Отметим два колоритных обстоятельства. Во-первых, это триумф литературного Саратова, печально совпавший с закрытием прекрасного журнала "Волга": в Саратове живет (и "Волгой" взращен) Слаповский, в "Волге" опубликовалась Палей, а Кононов не только родился в Саратове, но и запечатлел город своего детства в "Похоронах кузнечика". Во-вторых, пятеро из шести соискателей относятся к "поколению сорокалетних", что и должно определять лицо литературы.
Ни одно премиальное решение не может быть бесспорным. И нынешний short-list вызовет нарекания, ибо о чем же спорить, как не о вкусах. Шли споры и в жюри, которое в этом году составили поэт Олег Чухонцев (председатель), прозаик Галина Щербакова, питерский книгоиздатель Геннадий Комаров ("Пушкинский фонд") и ваш обозреватель. Две трети списка определились быстро, а вот вокруг двух последних позиций развернулась дискуссия. При этом разброс предложений был не велик - реально обсуждались четыре кандидатуры, затем - три. Когда аргументы (всякий по-своему сильный) исчерпались, пришлось запустить машину голосования. Нельзя сказать, чтобы члены жюри остались абсолютно удовлетворены результатом, но прозвучавшая на пресс-конференции формула Чухонцева "доволен примерно на четыре пятых", кажется, идеально описывает настроение судейской бригады. Мне, к примеру, остро не хватает в списке одной позиции.
Чем судьи довольны на сто процентов, так это друг другом. Спор шел о вкусах и, соответственно, о взглядах на суть и судьбу русского романа. Было интересно. Но взаимная приязнь членов жюри и их готовность вникать в резоны коллег не гарантирует единомыслия. Сколько могу догадываться (впрямую вопрос о лауреате не обсуждался) определить победителя будет трудно.
Но трудности следует переживать по мере их поступления - так что оставим вопрос о лауреате до 5 декабря. В какой-то мере список финалистов важнее, чем имя триумфатора. Список должен быть общим портретом живой словесности, на вошедшие в него романы жюри хотело бы направить внимание читающей публики. А романистика у нас, к счастью, разная. На этом жюри сошлось, еще обсуждая громадье номинаций. Стало быть, и список основных соискателей должен быть полифоничным - состоять из лучших образцов разных тенденций современной литературы. Эту задачу мы, кажется, выполнили. Впрочем, судите сами.

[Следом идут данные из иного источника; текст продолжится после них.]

(** * TalentFlow: reconciliation core

    A shallow embedding of the parts of the TalentFlow hiring platform that
    keep three copies of the data consistent:

    - the Persistent Record Store: [StorageService] of lib/storage,
    - the Simulated Backend: the MirageJS route handlers of [makeServer],
    - the Client API Layer and its retry wrapper: api/services.ts,
    - the Synchronous UI Store: the zustand stores of the store module,
      and the query and mutation hooks that drive it ([useJobs],
      [useCandidates], [useUpdateJob], [useReorderJobs]).

    Conventions of the embedding.
    - A JavaScript [number] holding an order, a count or a status code is a
      [Z]; every such value in the program is an integer far below 2^53.
    - Strings are [string]; the JavaScript test [s || d] on a string is
      [str_or s d] below (the empty string is the only falsy string).
    - A localforage table is a [gmap string _] from key to record.
    - [new Date().toISOString()] and [Math.random().toString(36).substr(2, 9)]
      are inputs of the handler that reads them ([now], [rnd]); one handler
      run reads the clock once.
    - A route handler is a function from the table to a response and the
      table afterwards.  [addLatency] only delays, and [maybeError] compares
      [Math.random()] with an error rate of 0, so neither has an effect.
      The handlers take the request body already parsed, and the storage
      calls do not fail, so the [catch] branches (status 500) are not
      reached. *)

From stdpp Require Import gmap strings list sorting pretty.

Open Scope string_scope.
Open Scope Z_scope.

(** ** JavaScript idioms *)

(** [s || d] on strings. *)
Definition str_or (s d : string) : string :=
  if decide (s = "") then d else s.

(** Whether [Array.prototype.find] returned an element: the truth value of
    its result when the elements are objects. *)
Definition found {A} (o : option A) : bool :=
  match o with Some _ => true | None => false end.

(** [n || d] on numbers ([0] is falsy). *)
Definition num_or (n d : Z) : Z :=
  if decide (n = 0) then d else n.

(** [Array.prototype.sort] with the comparator [(a, b) => key a - key b]:
    a stable sort by [key], written as a stable insertion sort. *)
Section StableSort.
Context {A : Type} (key : A → Z).

Fixpoint sort_insert (x : A) (l : list A) : list A :=
  match l with
  | [] => [x]
  | y :: l' => if decide (key x ≤ key y) then x :: l else y :: sort_insert x l'
  end.

Definition sort_by (l : list A) : list A := foldr sort_insert [] l.
End StableSort.

(** ** Data model (types/index.ts) *)

Inductive JobStatus := active | archived.
Inductive JobType := full_time | part_time | contract | internship.

Record Salary := mkSalary {
  salary_min : Z;
  salary_max : Z;
  salary_currency : string;
}.

Record Job := mkJob {
  job_id : string;
  job_createdAt : string;
  job_updatedAt : string;
  job_title : string;
  job_slug : string;
  job_description : string;
  job_status : JobStatus;
  job_tags : list string;
  job_order : Z;
  job_location : string;
  job_type : JobType;
  job_salary : option Salary;
}.

Inductive CandidateStage := applied | screen | tech | offer | hired | rejected.

Record CandidateNote := mkNote {
  note_id : string;
  note_createdAt : string;
  note_updatedAt : string;
  note_content : string;
  note_authorId : string;
  note_authorName : string;
  note_mentions : list string;
}.

Inductive TimelineEventType :=
  stage_change | note_added | assessment_completed | interview_scheduled.
Lemma grows_chunk_loop (file : File) (page : N) (chunks : list jsstring) :
  forall (idx : nat) (st : State),
    grows good st
          (chunk_loop embed vector_literal insert_error empty_vector
                      file page idx chunks st).
Proof.
  induction chunks as [|ch chunks IH]; intros idx st.
  - apply grows_nothing. reflexivity.
  - rewrite chunk_loop_step.
    apply grows_bind; [apply grows_insert_chunk|].
    intros _ st1. apply IH.
Qed.

Lemma grows_page_loop (file : File) (pages : list PageRecord) :
  forall st : State,
    grows good st
          (page_loop embed vector_literal insert_error empty_vector
                     file pages st).
Proof.
  induction pages as [|p pages IH]; intros st.
  - apply grows_nothing. reflexivity.
  - cbn [page_loop]. unfold bind at 1. rewrite chunk_page_finished.
    apply grows_bind; [apply grows_chunk_loop|].
    intros _ st1. apply IH.
Qed.

Lemma grows_file_loop (files : list File) :
  forall st : State,
    grows good st
          (file_loop readFileSync parsePdf ocrPdfToText embed vector_literal
                     insert_error empty_vector files st).
Proof.
  induction files as [|file files IH]; intros st.
  - apply grows_nothing. reflexivity.
  - cbn [file_loop]. unfold bind at 1.
    destruct (readFileSync file) as [pdfBuffer|e]; cbn [lift];
      [|apply grows_nothing; reflexivity].
    unfold bind at 1.
    destruct (extractTextSmart parsePdf ocrPdfToText pdfBuffer file)
      as [r|e]; cbn [lift]; [|apply grows_nothing; reflexivity].
    apply grows_bind; [apply grows_page_loop|].
    intros _ st1. apply IH.
Qed.

(** X22: every row that a run of [main] appends was accepted by the
    store, and its embedding is the literal of a vector, not empty, that
    [embed] returned for the chunk of that row: a chunk is never stored
    with the vector of another text or with an empty vector. *)
Theorem main_rows_embedded (listing : list File) (st : State) :
  match main startup is_pdf readFileSync parsePdf ocrPdfToText embed
             vector_literal insert_error empty_vector listing st with
  | Finished _ st' | Aborted _ st' =>
      exists rows,
        db st' = db st ++ rows /\
        Forall (fun row =>
                  insert_error row = None /\
                  exists n vec,
                    embed n (chunk row) = Ok vec /\ vec <> [] /\
                    embedding _ _ row = vector_literal vec) rows
  | Diverged => True
  end.
Proof.
  assert (H : grows good st
                (main startup is_pdf readFileSync parsePdf ocrPdfToText embed
                      vector_literal insert_error empty_vector listing st)).
  { unfold main. apply grows_bind.
    - destruct startup; apply grows_nothing; reflexivity.
    - intros _ st1. apply grows_file_loop. }
  exact H.
Qed.

End RowsOfMain.

End IngestRows.
(** [v<digits>.<digits>.<digits>] *)
Definition semver (v : string) : Prop :=
  ∃ major minor patch,
    v = "v" +:+ major +:+ "." +:+ minor +:+ "." +:+ patch ∧
    major ≠ "" ∧ minor ≠ "" ∧ patch ≠ "" ∧
    only_digits major = true ∧ only_digits minor = true ∧ only_digits patch = true.

(** The lines of the diff that name a file. *)
Definition changedFiles (diffOutput : string) : list string :=
  filter (fun line => line ≠ "") (split "010" diffOutput).

(** [file] lies in the folder of the policy [p]: its first segment is
    [policies], its second and third are the name and the version of [p],
    and the version has the pattern. *)
Definition changes (file : string) (p : Policy) : Prop :=
  ∃ nm ver rest,
    split "/" file = "policies" :: nm :: ver :: rest ∧
    semver ver ∧
    p = {| path := "policies/" +:+ nm +:+ "/" +:+ ver; name := nm; version := ver |}.

(** The entry of the delivery state marks the path as delivered. *)
Definition delivered (state : gmap string JsVal) (key : string) : Prop :=
  truthy (lookup_record state key) = true.

(** The order of the sort: by name, then by version. *)
Definition by_name_then_version {rt : Runtime} (a b : Policy) : Prop :=
  localeCompare (name a) (name b) = Lt ∨
  (name a = name b ∧ localeCompare (version a) (version b) ≠ Gt).

(** [localeCompare] orders the strings [strs]: among them it is a total
    order in which only equal strings tie.  Nothing is said of how it
    compares other strings. *)
Definition collates {rt : Runtime} (strs : list string) : Prop :=
  ∀ s t, s ∈ strs → t ∈ strs →
    (localeCompare s t = Eq ↔ s = t) ∧
    localeCompare t s = CompOpp (localeCompare s t) ∧
    ∀ u, u ∈ strs →
      localeCompare s t = Lt → localeCompare t u = Lt → localeCompare s u = Lt.
(** * Table checkboxes: the checkbox detection and conversion engine

    A shallow embedding of [src/settings.ts] (the plugin class
    [TableCheckboxesPlugin]) and the properties of it that the specification
    states.

    Strings are lists of 8-bit code units ([list ascii]); positions inside a
    line are [Z] because the source computes them by subtraction and indexes
    strings with them ([rowValue[ch-2]], [viewData.slice(ch-4, ...)]).

    The file has two parts.  The first holds the definitions: JavaScript
    strings ([JS]), the regular expressions of the source and their
    backtracking matcher ([Regex]), the host ([Host]: editor, vault, random
    source), the runs of a method in a world ([Run]) and the methods of the
    plugin ([Plugin]).  The second holds the properties, one module for each
    component of the specification. *)

From Stdlib Require Import Ascii String.
From Stdlib Require Import List ZArith NArith Lia Bool Arith.
Import ListNotations.

Set Implicit Arguments.

(** ** JavaScript strings *)

Module JS.

Definition str := list ascii.

Definition lit (s : string) : str := list_ascii_of_string s.
Arguments lit s%_string.

Definition ascii_eqb (a b : ascii) : bool := Ascii.eqb a b.
Arguments ascii_eqb (a b)%_char.

(** [s[i]] : the code unit at index [i], [None] for [undefined]. *)
Definition charAt (s : str) (i : Z) : option ascii :=
  if (i <? 0)%Z then None else nth_error s (Z.to_nat i).

(** [s[i] === c] for a one-character string [c]. *)
Definition charIs (s : str) (i : Z) (c : ascii) : bool :=
  match charAt s i with
  | Some d => ascii_eqb d c
  | None => false
  end.

(** The index arithmetic of [String.prototype.slice]: a negative index counts
    from the end, and both ends are clamped to the string. *)
Definition clampIndex (len i : Z) : Z :=
  if (i <? 0)%Z then Z.max (len + i) 0 else Z.min i len.

Definition slice (s : str) (a b : Z) : str :=
  let len := Z.of_nat (length s) in
  let from := clampIndex len a in
  let to := clampIndex len b in
  firstn (Z.to_nat (Z.max (to - from) 0)) (skipn (Z.to_nat from) s).

(** [s.slice(a)] *)
Definition sliceFrom (s : str) (a : Z) : str :=
  slice s a (Z.of_nat (length s)).

Fixpoint str_eqb (a b : str) : bool :=
  match a, b with
  | [], [] => true
  | x :: a', y :: b' => ascii_eqb x y && str_eqb a' b'
  | _, _ => false
  end.

(** [s.endsWith(c)] for a one-character string [c]. *)
Definition endsWith (s : str) (c : ascii) : bool :=
  match rev s with
  | d :: _ => ascii_eqb d c
  | [] => false
  end.

(** [s.split('\n')] *)
Definition newline : ascii := "010"%char.

Fixpoint split_lines_aux (cur : str) (s : str) : list str :=
  match s with
  | [] => [rev cur]
  | c :: s' =>
      if ascii_eqb c newline then rev cur :: split_lines_aux [] s'
      else split_lines_aux (c :: cur) s'
  end.

Definition split_lines (s : str) : list str := split_lines_aux [] s.

(** [lines.join('\n')] *)
Fixpoint join_lines (ls : list str) : str :=
  match ls with
  | [] => []
  | [l] => l
  | l :: ls' => l ++ newline :: join_lines ls'
  end.

End JS.

(** ** Regular expressions

    The fragment of ECMAScript patterns that the source uses: characters,
    [.], [\s], sequence, alternation, greedy [*] and [?] (also written
    [{0,1}]), groups, and [^] under the [m] flag.  The matcher is the
    backtracking matcher of the language definition: alternatives are tried
    left to right, quantifiers are greedy, and an iteration of a quantifier
    that consumes nothing is rejected. *)

Module Regex.

Import JS.

Inductive re : Type :=
| Chr (c : ascii)          (* a pattern character, or an escaped one: [\|] [\[] [\]] *)
| Dot                      (* [.] *)
| Space                    (* [\s] *)
| Bol                      (* [^] with the [m] flag *)
| Eps                      (* the empty pattern *)
| Seq (r1 r2 : re)         (* [r1r2] *)
| Alt (r1 r2 : re)         (* [r1|r2] *)
| Star (r : re)            (* [r*] *)
| Opt (r : re).            (* [r?], [r{0,1}] *)
Arguments Chr c%_char.

(** Line terminators: LF, CR (the two below 256). *)
Definition is_line_terminator (c : ascii) : bool :=
  let n := nat_of_ascii c in (n =? 10) || (n =? 13).

(** White space and line terminators, as [\s] takes them: TAB, LF, VT, FF,
    CR, SP, NBSP. *)
Definition is_space (c : ascii) : bool :=
  let n := nat_of_ascii c in
  (n =? 9) || (n =? 10) || (n =? 11) || (n =? 12) || (n =? 13) || (n =? 32)
  || (n =? 160).

(** Matching runs over a zipper: [l] is the input already passed, nearest
    character first, and [s] is the input still ahead. *)
Definition at_line_start (l : str) : bool :=
  match l with
  | [] => true
  | c :: _ => is_line_terminator c
  end.

Definition cont (A : Type) := str -> str -> option A.

Section Matcher.
Variable A : Type.

Fixpoint repeat_greedy (step : str -> str -> cont A -> option A)
    (fuel : nat) (l s : str) (k : cont A) : option A :=
  match fuel with
  | O => k l s
  | S fuel' =>
      match step l s (fun l' s' =>
               if length s' <? length s
               then repeat_greedy step fuel' l' s' k
               else None) with
      | Some x => Some x
      | None => k l s
      end
  end.

Fixpoint run (r : re) (l s : str) (k : cont A) : option A :=
  match r with
  | Chr c =>
      match s with
      | d :: s' => if ascii_eqb d c then k (d :: l) s' else None
      | [] => None
      end
  | Dot =>
      match s with
      | d :: s' => if is_line_terminator d then None else k (d :: l) s'
      | [] => None
      end
  | Space =>
      match s with
      | d :: s' => if is_space d then k (d :: l) s' else None
      | [] => None
      end
  | Bol => if at_line_start l then k l s else None
  | Eps => k l s
  | Seq r1 r2 => run r1 l s (fun l' s' => run r2 l' s' k)
  | Alt r1 r2 =>
      match run r1 l s k with
      | Some x => Some x
      | None => run r2 l s k
      end
  | Star r1 => repeat_greedy (run r1) (length s) l s k
  | Opt r1 =>
      match run r1 l s (fun l' s' =>
               if length s' <? length s then k l' s' else None) with
      | Some x => Some x
      | None => k l s
      end
  end.

End Matcher.

(** A match: the text before it, the matched text, the text after it. *)
Record found : Type := Found { before : str; matched : str; after : str }.

Definition index (f : found) : nat := length (before f).
Definition lastIndex (f : found) : nat := length (before f) + length (matched f).

(** One attempt at the position of the zipper [(l, s)]. *)
Definition match_here (r : re) (l s : str) : option found :=
  run r l s (fun l' s' =>
    Some (Found (rev l) (rev (firstn (length l' - length l) l')) s')).

(** The leftmost match at or after the position of the zipper. *)
Fixpoint search_from (r : re) (l s : str) : option found :=
  match match_here r l s with
  | Some f => Some f
  | None =>
      match s with
      | [] => None
      | c :: s' => search_from r (c :: l) s'
      end
  end.

(** [r.exec(s)] without the [g] flag, [s.match(r)], [s.search(r)]. *)
Definition exec (r : re) (s : str) : option found := search_from r [] s.

(** The pattern of a string of plain characters. *)
Fixpoint literal (s : str) : re :=
  match s with
  | [] => Eps
  | c :: s' => Seq (Chr c) (literal s')
  end.

(** The [while ((match = r.exec(line)) !== null)] loop of a [g] pattern:
    every [exec] starts at the [lastIndex] the one before left.  A match
    that is empty leaves [lastIndex] where it was, and the loop never ends:
    [None]. *)
Fixpoint exec_loop (r : re) (fuel : nat) (l s : str) : option (list found) :=
  match fuel with
  | O => None
  | S fuel' =>
      match search_from r l s with
      | None => Some []
      | Some f =>
          match exec_loop r fuel' (rev (matched f) ++ rev (before f)) (after f) with
          | Some fs => Some (f :: fs)
          | None => None
          end
      end
  end.

Definition exec_all (r : re) (s : str) : option (list found) :=
  exec_loop r (S (length s)) [] s.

"Последний коммунист" Залотухи начинается как фарс, а заканчивается безнадежной трагедией. Конфликт "нового русского", уверенного в себе и удачливого провинциального предпринимателя, и его сына, набравшегося в швейцарском пансионе ультралевых идей, позволяет запечатлеть нашу сегодняшнюю сумятицу и почувствовать ее извечность, сочетание благих порывов и лютой нетерпимости, обаяния и злого надрыва. Залотуха чуток к приметам времени, но проза его заставляет вспомнить то Лескова, то Тургенева, то Горького. Он строит сюжет по-киношному эффектно (опыт сценариста!), но интонация и игра словами здесь важнее, чем хорошо сделанная интрига.
Кононовские "Похороны кузнечика" - пример осмысления традиции французского психологического письма (от "Исповеди" Руссо до особенно значимого Пруста и экзистенциалистов). Пристально анализируется (анатомизируется) детское сознание, постепенно утрачивающее гармонию и приобщающееся к боли, что разлита по всему прекрасному миру. Неожиданно раскрываются взрослые тайны, а их обнаружение сложно окрашивают процесс взросления, приобщение к эросу, переживание первой смерти близкого человека - странноватой, по-бытовому поэтичной и, как выяснилось, загадочной бабушки. Жесткость психологического анализа не отменяет лирического напряжения - в рассказчике мы видим "я" автора, что и не странно, коли помнить об опытах Кононова-поэта. (Если стихи его тяготели к прозе, то в романе слышен шум стиха.)
"Ланч" тоже вещь "западническая" (тут, пожалуй, вспомнишь о Беккете) и тоже лирическая, хотя Палей и сделала героем-рассказчиком мужчину. Экзистенциальная проблематика растет из "мерзкого быта", выписанного с большим тщанием. Иные детали резко бьют по нервам, главная тема и сюжетный движитель - страсть к самоубийству. Фабула то и дело тормозится философскими отступлениями, подчас - аллегорическими, что, как ни странно, позволяет автору продемонстрировать пластическую выразительность письма.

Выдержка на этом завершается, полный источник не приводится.